[Stored data]
==================================================
(** SSIDs round trip. [Ssid::new] accepts exactly the byte strings of at
    most 32 bytes; the value gives the same bytes back (the [u8] length never
    truncates and no slice is out of range), is empty only for the empty
    string, and two SSIDs are equal (derived [Eq] on padded storage) exactly
    when their bytes are. *)
Theorem ssid_roundtrip (E : Type) (v w : list Z) :
  (∀ s, ssid_new v = Ok s →
     (length v ≤ 32)%nat ∧ ssid_as_bytes (E := E) s = Ok v ∧
     ssid_size s = Z.of_nat (length v) ∧ (ssid_is_empty s = true ↔ v = []) ∧
     (is_str v → ssid_as_str (E := E) s = Ok (Some v)) ∧
     (¬ is_str v → ssid_as_str (E := E) s = Ok None) ∧
     (ssid_new w = Ok s ↔ w = v)) ∧
  ((∃ s, ssid_new v = Ok s) ∨ ssid_new v = Err SsidTooLong ∧ (32 < length v)%nat).
Proof.
  split.
  - intros s Hs. pose proof (ssid_holds_new s v Hs) as Hh.
    pose proof Hh as (Hl & Hlen & _). pose proof (ssid_holds_bytes (E := E) s v Hh) as Hb.
    unfold ssid_as_str, from_utf8_ok. rewrite Hb. simpl.
    split_and!; [done|done|done| | | |].
    + rewrite (ssid_holds_empty s v Hh). by rewrite bool_decide_eq_true.
    + intros. by rewrite decide_True.
    + intros. by rewrite decide_False.
    + split; [|by intros ->]. intros Hw%ssid_holds_new.
      eapply inline_holds_inj; [apply Hw|apply Hh].
  - destruct (ssid_new_spec v) as [Hok Herr].
    destruct (decide (length v ≤ MAX_SSID_LEN)%nat) as [Hle|Hgt].
    + left. destruct (Hok Hle) as (s & ? & _). eauto.
    + right. unfold MAX_SSID_LEN in *. split; [apply Herr|]; lia.
Qed.

(** Passphrases. [Passphrase::new] on a Rust string accepts exactly 8 to
    63 bytes or 64 hexadecimal digits; the stored secret reads back unchanged,
    its [Debug] text is the same for every secret, and dropping it with an
    overwriting [zeroize] leaves no byte of it behind. *)
Theorem passphrase_contract (E : Type) (v : list Z)
    (zeroize_bytes : list Z → list Z) (zeroize_u8 : Z → Z) :
  is_str v →
  (∀ l, zeroize_bytes l = replicate (length l) 0) → (∀ x, zeroize_u8 x = 0) →
  (((8 ≤ length v ≤ 63)%nat ∨
    length v = 64%nat ∧ Forall (λ b, is_ascii_hexdigit b) v) →
   ∃ p, passphrase_new v = Ok p ∧ passphrase_as_str (E := E) p = Ok v ∧
     passphrase_size p = Z.of_nat (length v) ∧
     (∀ q, passphrase_debug q = passphrase_debug p) ∧
     passphrase_drop zeroize_bytes zeroize_u8 p =
       {| pass_bytes := replicate 64 0; pass_len := 0 |}) ∧
  (¬ ((8 ≤ length v ≤ 63)%nat ∨
      length v = 64%nat ∧ Forall (λ b, is_ascii_hexdigit b) v) →
   passphrase_new v = Err InvalidPassphrase).
Proof.
  intros Hstr Hz1 Hz2. rewrite <-passphrase_valid_spec. split.
  - intros Hv. destruct (passphrase_new_Ok v Hv) as (p & Hp & Hh).
    exists p. unfold passphrase_as_str.
    rewrite (inline_view_holds _ _ _ _ _ Hh). simpl.
    pose proof (inline_holds_length _ _ _ _ _ Hh) as Hl. destruct Hh as (_ & Hlen & _).
    split_and!; [done|by rewrite from_utf8_or_empty_str|done|done|].
    unfold passphrase_drop. by rewrite Hz1, Hz2, Hl.
  - intros Hv. unfold passphrase_new. by destruct (passphrase_valid v).
Qed.

Lemma passphrase_contract_witness :
  ∃ p, passphrase_new (lit "commission-me") = Ok p ∧
    passphrase_as_str (E := unit) p = Ok (lit "commission-me") ∧
    passphrase_size p = 13 ∧ (∀ q, passphrase_debug q = passphrase_debug p) ∧
    passphrase_drop (λ l, replicate (length l) 0) (λ _, 0) p =
      {| pass_bytes := replicate 64 0; pass_len := 0 |}.
Proof.
  apply (passphrase_contract unit (lit "commission-me")
           (λ l, replicate (length l) 0) (λ _, 0));
    [by vm_compute; eexists|done|done|left; vm_compute; lia].
Defined.

(** Station configurations. A configuration that either constructor
    returns has a non-empty SSID and carries a passphrase exactly when it asks
    for authentication; the empty SSID is always refused first, and
    [personal] refuses [Open]. *)
Theorem station_config_invariant (ssid : Ssid) (pass : Passphrase) (auth : Authentication)
    (c : StationConfig) :
  station_open ssid = Ok c ∨ station_personal ssid pass auth = Ok c →
  ssid_is_empty (station_ssid c) = false ∧ station_ssid c = ssid ∧
  (station_passphrase c = None ↔ station_authentication c = AuthOpen) ∧
  (∀ q, station_passphrase c = Some q → q = pass ∧ station_authentication c = auth).
Proof.
  unfold station_open, station_personal, validate_ssid.
  destruct (ssid_is_empty ssid) eqn:He; simpl; [naive_solver|].
  intros [H|H]; [|case_decide; [done|]]; simplify_eq/=; split_and!; naive_solver.
Qed.

Lemma station_config_invariant_witness :
  let ssid := {| ssid_bytes := 65 :: replicate 31 0; ssid_len := 1 |} in
  ssid_is_empty (station_ssid {| station_ssid := ssid; station_authentication := AuthOpen;
                                 station_passphrase := None |}) = false.
Proof.
  intros ssid.
  destruct (station_config_invariant ssid {| pass_bytes := []; pass_len := 0 |} AuthOpen
    {| station_ssid := ssid; station_authentication := AuthOpen;
       station_passphrase := None |}) as [H _]; [left; reflexivity|exact H].
Defined.

(** Scan summaries. The summary's signal is absent exactly for an empty
    scan and otherwise is a signal of the scan that no other exceeds; the
    count is exact below 65536 and saturates at 65535. *)
Theorem scan_summary_correct (aps : list AccessPoint) :
  access_points (scan_summary aps) = Z.min (Z.of_nat (length aps)) 65535 ∧
  match strongest_signal_dbm (scan_summary aps) with
  | None => aps = []
  | Some x => x ∈ (ap_signal_strength_dbm <$> aps) ∧
              Forall (λ ap, ap_signal_strength_dbm ap ≤ x) aps
  end.
Proof.
  unfold scan_summary. simpl. split.
  - case_bool_decide as H; unfold is_u, u_max in *; lia.
  - pose proof (iter_max_spec (ap_signal_strength_dbm <$> aps)) as H.
    case_match; [|by destruct aps]. rewrite Forall_fmap in H. done.
Qed.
==================================================
*TASK*: Beginning at the first line of the records, give again each line exactly as written, ending with the line that contains "(length v ≤ 32)%nat".

*OUTPUT FOR THIS TASK*:
(** SSIDs round trip. [Ssid::new] accepts exactly the byte strings of at
    most 32 bytes; the value gives the same bytes back (the [u8] length never
    truncates and no slice is out of range), is empty only for the empty
    string, and two SSIDs are equal (derived [Eq] on padded storage) exactly
    when their bytes are. *)
Theorem ssid_roundtrip (E : Type) (v w : list Z) :
  (∀ s, ssid_new v = Ok s →
     (length v ≤ 32)%nat ∧ ssid_as_bytes (E := E) s = Ok v ∧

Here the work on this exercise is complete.